How to cite this URL:
Murugan S B. Commentary: Ocular toxoplasma: From bench-side to clinical practice!. Indian J Ophthalmol [serial online] 2018 [cited 2020 Aug 13];66:1489-90. Available from: http://www.ijo.in/text.asp?2018/66/10/1489/242032



“Anatomical and functional outcomes of pars plana vitrectomy for inflammatory epiretinal membrane surgery in healed toxoplasmosis infection”[1]

Ocular toxoplasmosis (OT), one of the most intriguing infectious posterior uveitis of public health importance, has varied spectrum and atypical presentations besides the classical headlight in the fog picture.[2] Acquired OT devoid of chorioretinal scar is more commoner than congenital infection that presents with it. Elkins B S et al. described the clinical pointers for OT over viral retinitis as the lack of retinal hemorrhages, discrete, smooth contoured edges to the lesions. Except for transient inflammatory reaction during infection,[2] OT without retinochoroiditis is a rarity despite few reports[3] in the early stages.

Anticipating the immune status of the host clinically based on the multifocality and scant vitritis[2] in the immunosuppressed is critical to the clinician as the investigational and management strategies are poles apart.[4] When immunosuppressed, it should alert the astute clinician to evaluate for associated central nervous system toxoplasmosis by neuroimaging. The treatment of immunosuppressed is lifelong devoid of steroids.

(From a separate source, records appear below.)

(** Some virtual host is always picked. *)
Lemma picks_exists inp url tmax h s port :
  h ≠ "" → ContainsByte h "*" = false → ContainsByte h ":" = false →
  (port = 443 ∨ port = 80)%Z → s ∈ port_suffixes port →
  ∃ v, picks (df_vhosts (draft (mkParams (HostIPs inp) url tmax))) (h +:+ s) v.
Proof.
  intros Hne Hstar Hcolon Hport Hs. pose proof (HostIPs_valid_hosts inp) as Hvalid.
  set (p := mkParams (HostIPs inp) url tmax).
  destruct (decide (Exists (λ k, hk_Port k = port ∧ serves k h) (elements (dom (HostIPs inp)))))
    as [(k & Hk & Hp & Hserve)%Exists_exists|Hno].
  - apply elem_of_elements in Hk.
    destruct (most_specific_exists (HostIPs inp) h port k Hk Hp Hserve) as [k' Hms].
    exists (vhost_of p k'). by apply (picks_key p h s port); [..|apply Hms|].
  - exists deny_vhost. apply (picks_deny p h s port); try done.
    intros (k & Hk & Hp & Hserve). apply Hno, Exists_exists. exists k.
    by rewrite elem_of_elements.
Qed.

(** The one picked forwards what the table allows. *)
Lemma picks_answer inp url tmax h s port v q :
  ContainsByte h "*" = false → ContainsByte h ":" = false →
  (port = 443 ∨ port = 80)%Z → s ∈ port_suffixes port →
  (qy_connect q = false → HasPrefix (qy_path q) "/" = true) →
  let d := draft (mkParams (HostIPs inp) url tmax) in
  picks (df_vhosts d) (h +:+ s) v →
  ((∃ c, answer (df_listeners d) v q = Forwarded c) ↔
    qy_connect q = (port =? 443)%Z ∧
    ∃ ip, table_allows (HostIPs inp) h port ip ∧ parse_ipv4 ip = Some (qy_src q)) ∧
  ((∃ c, answer (df_listeners d) v q = Forwarded c) ∨ answer (df_listeners d) v q = Answered 403).
Proof.
  intros Hstar Hcolon Hport Hs Hpath d Hv. pose proof (HostIPs_valid_hosts inp) as Hvalid. unfold d in *.
  set (p := mkParams (HostIPs inp) url tmax) in *. clear d.
  pose proof (proj1 Hv) as [(k & Hk & ->)| ->]%elem_of_vhosts.
  - apply (picks_key p h s port Hvalid) in Hv; [|done..]. rewrite (answer_vhost p k q Hpath).
    pose proof Hv as (_ & Hp & _). rewrite Hp.
    destruct (Bool.eqb_spec (qy_connect q) (port =? 443)%Z) as [Hc|Hc]; cbn [andb];
      [|split; [split; [by intros []|by intros [? _]]|by right]].
    assert (rbac_allows (qy_src q) (jpath ["rbac"; "rules"] (rbacPerRoute (slice_at (p_Hosts p) k))) = true ↔
      ∃ ip, table_allows (HostIPs inp) h port ip ∧ parse_ipv4 ip = Some (qy_src q)) as Hiff.
    { rewrite rbac_ips. f_equiv. intros ip. f_equiv. unfold slice_at. simpl in Hk |- *.
      apply elem_of_dom in Hk as [ips Hips]. rewrite Hips. simpl. split.
      - intros Hip. by exists k, ips.
      - intros (k' & ips' & Hms & Hk' & Hip).
        rewrite (most_specific_unique _ _ _ _ _ Hms Hv) in Hk'. congruence. }
    destruct (rbac_allows _ _).
    + split; [|by left; eexists]. split; [|by eexists]. intros _. split; [done|]. by apply Hiff.
    + split; [|by right]. split; [by intros []|]. by intros [_ ?%Hiff].
  - rewrite answer_deny. split; [|by right]. split; [by intros []|].
    intros (_ & ip & (k & ips & Hms & Hk & Hip) & _). exfalso.
    destruct Hv as (_ & d & Hd & _ & Hbest). change (d ∈ ["*"]) in Hd.
    apply list_elem_of_singleton in Hd as ->. pose proof Hms as (Hkd & Hp & Hserve & _).
    destruct Hbest as [Heq|Hbest]; [by apply (star_not_authority h s port) in Heq|].
    destruct (Hbest (vhost_of p k) (hk_Host k +:+ s)) as [_ Hlen].
    + apply elem_of_vhosts. eauto.
    + by apply (authority_domain p s port).
    + apply (domain_serves_authority p h s port Hvalid Hcolon Hport Hs k); [done| |done].
      by apply (authority_domain p s port).
    + destruct (Hvalid k Hkd) as [Hvn%ValidName_length _].
      rewrite string_length_app in Hlen. simpl in Hlen. lia.
Qed.
(** A store call of a page that makes [n] queries and would give [x]: the first fault among
them ends the handler with [done], as an error of the call does; otherwise the handler goes
on with what was read and with the faults of its later queries. *)
Definition ask {A} (n : nat) (x : result error A)
    (k : A → list (option error) → Response PageData) (fs : list (option error))
    : Response PageData :=
  match omap id (take n fs), x with
  | e :: _, _ => failed e
  | [], Err e => failed e
  | [], Ok a => k a (drop n fs)
  end.

(** ** handlers.go *)
Definition home : Handler := λ r u w,
  (if u_Admin u then Redirect "/queue" 302 else Redirect "/mine" 302, w).

Definition requestForm : Handler := λ r u w,
  let q k := default "" (kv_get (rq_Query r) k) in
  let found := if bool_decide (kv_get (rq_Query r) "src" = None)
    then ByID pods (q "ws") else ByIP pods (q "src") in
  match found with
  | None => (HttpError
      "no running workspace matches this link; it may have restarted. Use My workspaces." 404, w)
  | Some ws =>
      if negb (own u ws) then (HttpError "not your workspace" 403, w) else
      let '(host, port) := hostPort (q "host") in
      if negb (ValidRule (mkRule "host" host port))
      then (HttpError "only host names on port 80 or 443 can be requested" 400, w)
      else (Page (PRequest u ws host port), w)
  end.

Definition fileRequest : Handler := λ r u w,
  match ByID pods (FormValue r "ws") with
  | None => (HttpError "workspace not running" 404, w)
  | Some ws =>
      if negb (own u ws) then (HttpError "not your workspace" 403, w) else
      let port := (Atoi (FormValue r "port")).1 in
      finish (FileRequest env (u_Name u) (ws_ID ws) (ToLower (TrimSpace (FormValue r "host"))) port
                (TrimSpace (FormValue r "justification")) w.1)
        (λ id, "/mine?filed=" +:+ QueryEscape id) w.2
  end.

The intraocular inflammatory response reduces the parasitic burden of the disease.[4] This explains the reason of lower sensitivity of polymerase chain reaction (PCR), which detects the toxoplasma B1 gene in the immunocompetent state than the suppressed. Its results are not influenced by initiation of anti-toxoplasma therapy. On the contrary, the sensitivity of Goldmann-Witmer coefficient (GWC) (which measures the levels of antibodies) is higher in the immunocompetent state than the suppressed. The first test which a clinician needs to order for a suspected toxoplasma is measurement of immunoglobulin G (IgG) using enzyme-linked immunosorbent assay. Absence of it rules the disease effectively out in an immunocompetent, and if the suspicion is strong, it needs to be repeated in 2–3 weeks. A rise in titer of IgG over 2–3 weeks is an indication of recent infection. Measurement of IgM is critical since IgM-positive cases can have a significantly larger reduction in lesion size with oral therapy than with intravitreal clindamycin with dexamethasone (IVCD). Cases which are IgM–negative can have a similar better response with IVCD. The magnitude of the elevated levels of these antibodies or their lower levels at a single point in time does not indicate the chronology of the events. The IgG avidity test detects the highly avid IgG antibodies that develop after 3–4 months. This test could indicate the time of exposure if the IgG and IgM were reactive. This is relevant for evaluating OT during pregnancy. On the flip side, the low IgG avidity test should not be used to confirm the diagnosis of recent infection as the avid antibodies could persist for many months. Both IgG and IgM could also be negative during reactivation. The other investigations of toxoplasma like the various PCR types, GWC, and immunoblotting could be combined[5] to increase the sensitivity up to 97%. What is really intriguing in the modern era is the improved sensitivity (of 85%) of a novel two-step PCR protocol[4] proposed by Sugita et al.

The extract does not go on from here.